> About this task
Using the data below, copy every line that contains the word "gextr".

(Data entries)

(* ===== verification/RedisCmds.v ===== *)
(** The commands of [src/dbtools/redispool/redis_cache.go] on strings, lists,
    sorted sets and hashes, and the package functions on the instance that
    [InitCache] sets.  The server behind the go-redis client is a parameter; the
    messages that are only logged are left out. *)
From S2P Require Import Prelude Mutex Json Regexp JsonText.
#[local] Open Scope string_scope.
#[local] Open Scope Z_scope.

(** [redis.ZRangeBy]. *)
Record ZRangeBy : Type := mkRangeBy { Min : string; Max : string; RangeOffset : Z; RangeCount : Z }.
(** The commands at a time, [F] being the scores. *)
Class RedisServer (R F : Type) : Type := {
  r_exists : Z -> string -> R -> Res Z;
  r_ttl : Z -> string -> R -> Res Z;
  r_get : Z -> string -> R -> Res string;
  r_setex : Z -> string -> string -> Z -> R -> Res unit * R;
  r_setnx : Z -> string -> string -> Z -> R -> Res bool * R;
  r_del : Z -> string -> R -> Res unit * R;
  r_lpush : Z -> string -> list string -> R -> Res unit * R;
  r_rpop : Z -> string -> R -> Res string * R;
  r_rpoplpush : Z -> string -> string -> R -> Res string * R;
  r_lrem : Z -> string -> Z -> string -> R -> Res Z * R;
  r_zadd : Z -> string -> list (F * string) -> R -> Res Z * R;
  r_zcount : Z -> string -> string -> string -> R -> Res Z;
  r_zincrby : Z -> string -> F -> string -> R -> Res F * R;
  r_zrange_scores : Z -> string -> Z -> Z -> R -> Res (list (F * string));
  r_zrange : Z -> string -> Z -> Z -> R -> Res (list string);
  r_zrangebyscore : Z -> string -> ZRangeBy -> R -> Res (list string);
  r_zrangebyscore_scores : Z -> string -> ZRangeBy -> R -> Res (list (F * string));
  r_zrem : Z -> string -> list string -> R -> Res Z * R;
  r_hdel : Z -> string -> list string -> R -> Res Z * R;
  r_hexists : Z -> string -> string -> R -> Res bool;
  r_hget : Z -> string -> string -> R -> Res string;
  r_hset : Z -> string -> list string -> R -> Res Z * R;
  r_hsetnx : Z -> string -> string -> string -> R -> Res bool * R;
}.

Module Client.
Section Methods.
Context `{Env} {R F : Type} `{RedisServer R F}.
Definition rcall {A} (f : Z -> R -> Res A * R) : M R A := fun w => gextr (f (env_clock (calls w))) w.
Definition rread {A} (f : Z -> R -> Res A) : M R A := rcall (fun now r => (f now r, r)).
(** An error reads as absent. *)
Definition IsExist (key : string) : M R bool :=
  let! r := gtry (rread (fun now => r_exists now key)) in gret match r with Ok n => 0 <? n | Err _ => false end.
Definition TTL (key : string) : M R Z :=
  let! r := gtry (rread (fun now => r_ttl now key)) in gret match r with Ok t => t | Err _ => 0 end.
Definition Get (key : string) : M R string := rread (fun now => r_get now key).
Definition SetEx (key data : string) (expired : Z) : M R unit := rcall (fun now => r_setex now key data expired).
Definition SetNX (key data : string) (expired : Z) : M R bool := rcall (fun now => r_setnx now key data expired).
Definition Del (key : string) : M R unit := rcall (fun now => r_del now key).
Definition LPush (key : string) (values : list string) : M R unit := rcall (fun now => r_lpush now key values).
Definition RPop (key : string) : M R string := rcall (fun now => r_rpop now key).
Definition RPopLPush (src dst : string) : M R string := rcall (fun now => r_rpoplpush now src dst).
Definition LRem (key : string) (count : Z) (value : string) : M R Z := rcall (fun now => r_lrem now key count value).
Definition ZAdd (key : string) (members : list (F * string)) : M R Z := rcall (fun now => r_zadd now key members).
Definition ZCount (key min max : string) : M R Z := rread (fun now => r_zcount now key min max).
Definition ZIncrBy (key : string) (increment : F) (member : string) : M R F := rcall (fun now => r_zincrby now key increment member).
Definition ZRangeWithScores (key : string) (start stop : Z) : M R (list (F * string)) := rread (fun now => r_zrange_scores now key start stop).
Definition ZRange (key : string) (start stop : Z) : M R (list string) := rread (fun now => r_zrange now key start stop).
Definition ZRangeByScore (key : string) (by_ : ZRangeBy) : M R (list string) := rread (fun now => r_zrangebyscore now key by_).
Definition ZRangeByScoreWithScores (key : string) (by_ : ZRangeBy) : M R (list (F * string)) :=
  rread (fun now => r_zrangebyscore_scores now key by_).
Definition ZRem (key : string) (member : list string) : M R Z := rcall (fun now => r_zrem now key member).
Definition HDel (key : string) (fields : list string) : M R Z := rcall (fun now => r_hdel now key fields).
Definition HExists (key field : string) : M R bool := rread (fun now => r_hexists now key field).
Definition HGet (key field : string) : M R string := rread (fun now => r_hget now key field).
Definition HSet (key field value : string) : M R Z := rcall (fun now => r_hset now key [field; value]).
Definition HMSet (key : string) (values : list string) : M R Z := rcall (fun now => r_hset now key values).
Definition HSetNX (key field value : string) : M R bool := rcall (fun now => r_hsetnx now key field value).
End Methods.
End Client.

Module Std.
Section Functions.
Context `{Env} {R F : Type} `{RedisServer R F}.
(** Whether [InitCache] has been called. *)
Variable stdCache : bool.
Definition CacheInstance {A} (m : M R A) : G R (Res A) := if stdCache then plift m else ppanic "redis cache is nil".
Definition SetString (key value : string) (timeout : Z) : G R (Res unit) := CacheInstance (Client.SetEx key value timeout).
Definition GetString (key : string) : G R (Res string) := CacheInstance (Client.Get key).
Definition Del (key : string) : G R (Res unit) := CacheInstance (Client.Del key).
Definition IsExistKey (key : string) : G R (Res (bool * Z)) :=
  CacheInstance (let! isExist := Client.IsExist key in
                 if negb isExist then gret (false, -2) else let! ttl := Client.TTL key in gret (isExist, ttl)).
(** The value is one of JSON. *)
Definition SetJSON (key : string) (v : json) (expired : Z) : G R (Res unit) := SetString key (print_s v) expired.
Definition Unmarshal (data : string) : Res json :=
  match parse_s data with Some v => Ok v | None => Err (ErrNew "invalid JSON") end.
Definition GetJSON (key : string) : G R (Res json) :=
  let* data := GetString key in pret match data with Ok d => Unmarshal d | Err e => Err e end.
Definition LPush (key : string) (values : list string) : G R (Res unit) := CacheInstance (Client.LPush key values).
Definition RPop (key : string) : G R (Res string) := CacheInstance (Client.RPop key).
Definition RPopLPush (src dst : string) : G R (Res string) := CacheInstance (Client.RPopLPush src dst).
Definition LRem (key : string) (count : Z) (value : string) : G R (Res Z) := CacheInstance (Client.LRem key count value).
Definition SetNX (key data : string) (expired : Z) : G R (Res bool) := CacheInstance (Client.SetNX key data expired).
Definition ZAdd (key : string) (members : list (F * string)) : G R (Res Z) := CacheInstance (Client.ZAdd key members).
Definition ZCount (key min max : string) : G R (Res Z) := CacheInstance (Client.ZCount key min max).
Definition ZIncrBy (key : string) (increment : F) (member : string) : G R (Res F) := CacheInstance (Client.ZIncrBy key increment member).
Definition ZRangeWithScores (key : string) (start stop : Z) : G R (Res (list (F * string))) := CacheInstance (Client.ZRangeWithScores key start stop).
Definition ZRange (key : string) (start stop : Z) : G R (Res (list string)) := CacheInstance (Client.ZRange key start stop).
Definition ZRangeByScore (key : string) (by_ : ZRangeBy) : G R (Res (list string)) := CacheInstance (Client.ZRangeByScore key by_).
Definition ZRangeByScoreWithScores (key : string) (by_ : ZRangeBy) : G R (Res (list (F * string))) :=
  CacheInstance (Client.ZRangeByScoreWithScores key by_).
(** The members are not passed on. *)
Definition ZRem (key : string) (member : list string) : G R (Res Z) := CacheInstance (Client.ZRem key []).
End Functions.
End Std.

(** * Lists as queues *)
Definition WrongArity : error := ErrVar "ERR wrong number of arguments for 'zrem' command".
(** [LREM] on a queue, oldest first: the newest [count] equal values for a
    positive count, the oldest for a negative one, all for zero; how many, and
    what is left. *)
Fixpoint remove_old (n : nat) (v : string) (q : list string) : nat * list string :=
  match n, q with
  | O, _ | _, [] => (O, q)
  | S n', x :: q' => if str_eqb x v then let '(k, r) := remove_old n' v q' in (S k, r) else let '(k, r) := remove_old n v q' in (k, x :: r)
  end.
Definition lrem (count : Z) (v : string) (q : list string) : nat * list string :=
  if 0 <? count then let '(k, r) := remove_old (Z.to_nat count) v (rev q) in (k, rev r)
  else if count <? 0 then remove_old (Z.to_nat (- count)) v q
  else remove_old (length q) v q.
(** [queue] is a list from the oldest to the newest value, empty for a missing
    key; [lists_at] says that the key holds nothing else. *)
Class RedisLaws (R F : Type) `{RedisServer R F} : Type := {
  lists_at : string -> R -> bool;
  queue : string -> R -> list string;
  LPush_ok : forall now k vs r, lists_at k r = true -> vs <> [] -> exists r', r_lpush now k vs r = (Ok tt, r') /\
    queue k r' = (queue k r ++ vs)%list /\ (forall k', lists_at k' r = true -> lists_at k' r' = true) /\ forall k', k' <> k -> queue k' r' = queue k' r;
  RPop_ok : forall now k r, lists_at k r = true ->
    match queue k r with
    | [] => r_rpop now k r = (Err redis_Nil, r)
    | x :: q => exists r', r_rpop now k r = (Ok x, r') /\ queue k r' = q /\
        (forall k', lists_at k' r = true -> lists_at k' r' = true) /\ forall k', k' <> k -> queue k' r' = queue k' r
    end;
  RPopLPush_ok : forall now src dst r, lists_at src r = true -> lists_at dst r = true -> src <> dst ->
    match queue src r with
    | [] => r_rpoplpush now src dst r = (Err redis_Nil, r)
    | x :: q => exists r', r_rpoplpush now src dst r = (Ok x, r') /\ queue src r' = q /\ queue dst r' = (queue dst r ++ [x])%list /\
        (forall k', lists_at k' r = true -> lists_at k' r' = true) /\ forall k', k' <> src -> k' <> dst -> queue k' r' = queue k' r
    end;
  LRem_ok : forall now k count v r, lists_at k r = true ->
    exists r', r_lrem now k count v r = (Ok (Z.of_nat (fst (lrem count v (queue k r)))), r') /\ queue k r' = snd (lrem count v (queue k r)) /\
      (forall k', lists_at k' r = true -> lists_at k' r' = true) /\ forall k', k' <> k -> queue k' r' = queue k' r;
  SetEx_Get : forall now k v ttl r, 1000000000 <= ttl -> exists r', r_setex now k v ttl r = (Ok tt, r') /\
    forall now', now' < now + ttl / 1000000000 * 1000000000 -> r_get now' k r' = Ok v;
  ZRem_none : forall now k r, r_zrem now k [] r = (Err WrongArity, r);
}.
Lemma remove_old_perm v q : forall n, Permutation q (repeat v (fst (remove_old n v q)) ++ snd (remove_old n v q)).
Proof.
  induction q as [|x q IH]; intros [|n]; try done. cbn. unfold str_eqb. destruct (String.eqb_spec x v) as [->|Hx].
  - specialize (IH n). destruct (remove_old n v q) as [k r]. cbn in *. by rewrite <- IH.
  - specialize (IH (S n)). destruct (remove_old (S n) v q) as [k r]. cbn in *. rewrite IH at 1. apply Permutation_middle.
Qed.
Lemma lrem_perm count v q : Permutation q (repeat v (fst (lrem count v q)) ++ snd (lrem count v q)).
Proof.
  unfold lrem. destruct (0 <? count); [|destruct (count <? 0); apply remove_old_perm].
  pose proof (remove_old_perm v (rev q) (Z.to_nat count)) as Hp. destruct (remove_old _ v (rev q)) as [k r]. cbn in *.
  rewrite <- (rev_involutive q), <- (Permutation_rev (rev q)) at 1. rewrite Hp. by rewrite <- Permutation_rev.
Qed.

Section Reliable.
Context `{Env} {R F : Type} `{RedisLaws R F}.
Implicit Types w : World R.
(** A worker's use of two lists: values are put into [src], taken over into
    [dst], and removed from there when they are done with. *)
Inductive WorkOp : Type := Put (values : list string) | Take | Ack (count : Z) (v : string).
Variables (src dst : string).
(** What is put and what is acknowledged by an operation, as it is answered. *)
Definition work (o : WorkOp) : G R (list string * list string) :=
  match o with
  | Put vs => let* r := Std.LPush true src vs in pret (match r with Ok _ => vs | Err _ => [] end, [])
  | Take => let* _ := Std.RPopLPush true src dst in pret ([], [])
  | Ack count v => let* r := Std.LRem true dst count v in pret ([], match r with Ok n => repeat v (Z.to_nat n) | Err _ => [] end)
  end.
Fixpoint works (l : list WorkOp) : G R (list string * list string) :=
  match l with
  | [] => pret ([], [])
  | o :: l' => let* a := work o in let* b := works l' in pret ((fst a ++ fst b)%list, (snd a ++ snd b)%list)
  end.
Hypothesis Hne : src <> dst.
Definition held (r : R) : list string := (queue src r ++ queue dst r)%list.
Definition both_lists (r : R) : Prop := lists_at src r = true /\ lists_at dst r = true.
Definition puts_ok (o : WorkOp) : Prop := match o with Put vs => vs <> [] | _ => True end.
Lemma run_rcall {A} (f : Z -> R -> Res A * R) w :
  Std.CacheInstance true (Client.rcall f) w =
  match env_fault (calls w) with
  | Some e => (Val (Err e), mkWorld (S (calls w)) (st w))
  | None => (Val (fst (f (env_clock (calls w)) (st w))), mkWorld (S (calls w)) (snd (f (env_clock (calls w)) (st w))))
  end.
Proof.
  unfold Std.CacheInstance, plift, Client.rcall, gextr. destruct (env_fault (calls w)); [done|]. by destruct (f _ _).
Qed.
Lemma work_keeps o w : both_lists (st w) -> puts_ok o ->
  exists put ack w', work o w = (Val (put, ack), w') /\ both_lists (st w') /\ Permutation (held (st w) ++ put) (ack ++ held (st w')).
Proof.
  intros [Hs Hd] Hp. destruct o as [vs| |count v]; cbn [work]; unfold pbind, Std.LPush, Std.RPopLPush, Std.LRem, Client.LPush, Client.RPopLPush, Client.LRem;
    rewrite run_rcall; destruct (env_fault (calls w)).
  all: try (do 3 eexists; split; [reflexivity|]; split; [done|]; by rewrite app_nil_r).
  - destruct (LPush_ok (env_clock (calls w)) src vs (st w) Hs Hp) as (r' & E & Hq & Hl & Ho). rewrite E.
    do 3 eexists. split; [reflexivity|]. split; [split; by apply Hl|]. unfold held. cbn [fst snd st]. rewrite Hq, Ho by done. cbn.
    rewrite <- !app_assoc. apply Permutation_app_head, Permutation_app_comm.
  - pose proof (RPopLPush_ok (env_clock (calls w)) src dst (st w) Hs Hd Hne) as Hr. unfold held. destruct (queue src (st w)) as [|x q] eqn:Eq.
    + rewrite Hr. do 3 eexists. split; [reflexivity|]. split; [done|]. cbn [fst snd st]. by rewrite Eq, app_nil_r.
    + destruct Hr as (r' & E & Hq & Hq' & Hl & _). rewrite E. do 3 eexists. split; [reflexivity|]. split; [split; by apply Hl|].
      cbn [fst snd st]. rewrite Hq, Hq', app_nil_r. cbn. rewrite app_assoc. apply Permutation_cons_append.
  - destruct (LRem_ok (env_clock (calls w)) dst count v (st w) Hd) as (r' & E & Hq & Hl & Ho). rewrite E.
    do 3 eexists. split; [reflexivity|]. split; [split; by apply Hl|]. unfold held. cbn [fst snd st]. rewrite app_nil_r, Hq, Ho by done.
    rewrite (lrem_perm count v (queue dst (st w))) at 1. rewrite Nat2Z.id, !app_assoc. apply Permutation_app_tail, Permutation_app_comm.
Qed.
(** No value is lost or made between the two lists, whichever calls fail: what
    was there or put in is in one of the lists or has been acknowledged. *)
Theorem reliable_queue l w : both_lists (st w) -> Forall puts_ok l ->
  exists put ack w', works l w = (Val (put, ack), w') /\ Permutation (held (st w) ++ put) (ack ++ held (st w')).
Proof.
  revert w. induction l as [|o l IH]; intros w Hb Hl; cbn [works].
  - do 3 eexists. split; [reflexivity|]. by rewrite app_nil_r.
  - apply Forall_cons in Hl as [Ho Hl]. destruct (work_keeps o w Hb Ho) as (p1 & a1 & w1 & E1 & Hb1 & P1).
    destruct (IH w1 Hb1 Hl) as (p2 & a2 & w2 & E2 & P2). unfold pbind. rewrite E1. cbn [fst snd]. unfold pbind. rewrite E2.
    do 3 eexists. split; [reflexivity|]. cbn [fst snd]. rewrite app_assoc, P1, <- !app_assoc, P2. done.
Qed.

> Problem solution
Definition rcall {A} (f : Z -> R -> Res A * R) : M R A := fun w => gextr (f (env_clock (calls w))) w.
  unfold Std.CacheInstance, plift, Client.rcall, gextr. destruct (env_fault (calls w)); [done|]. by destruct (f _ _).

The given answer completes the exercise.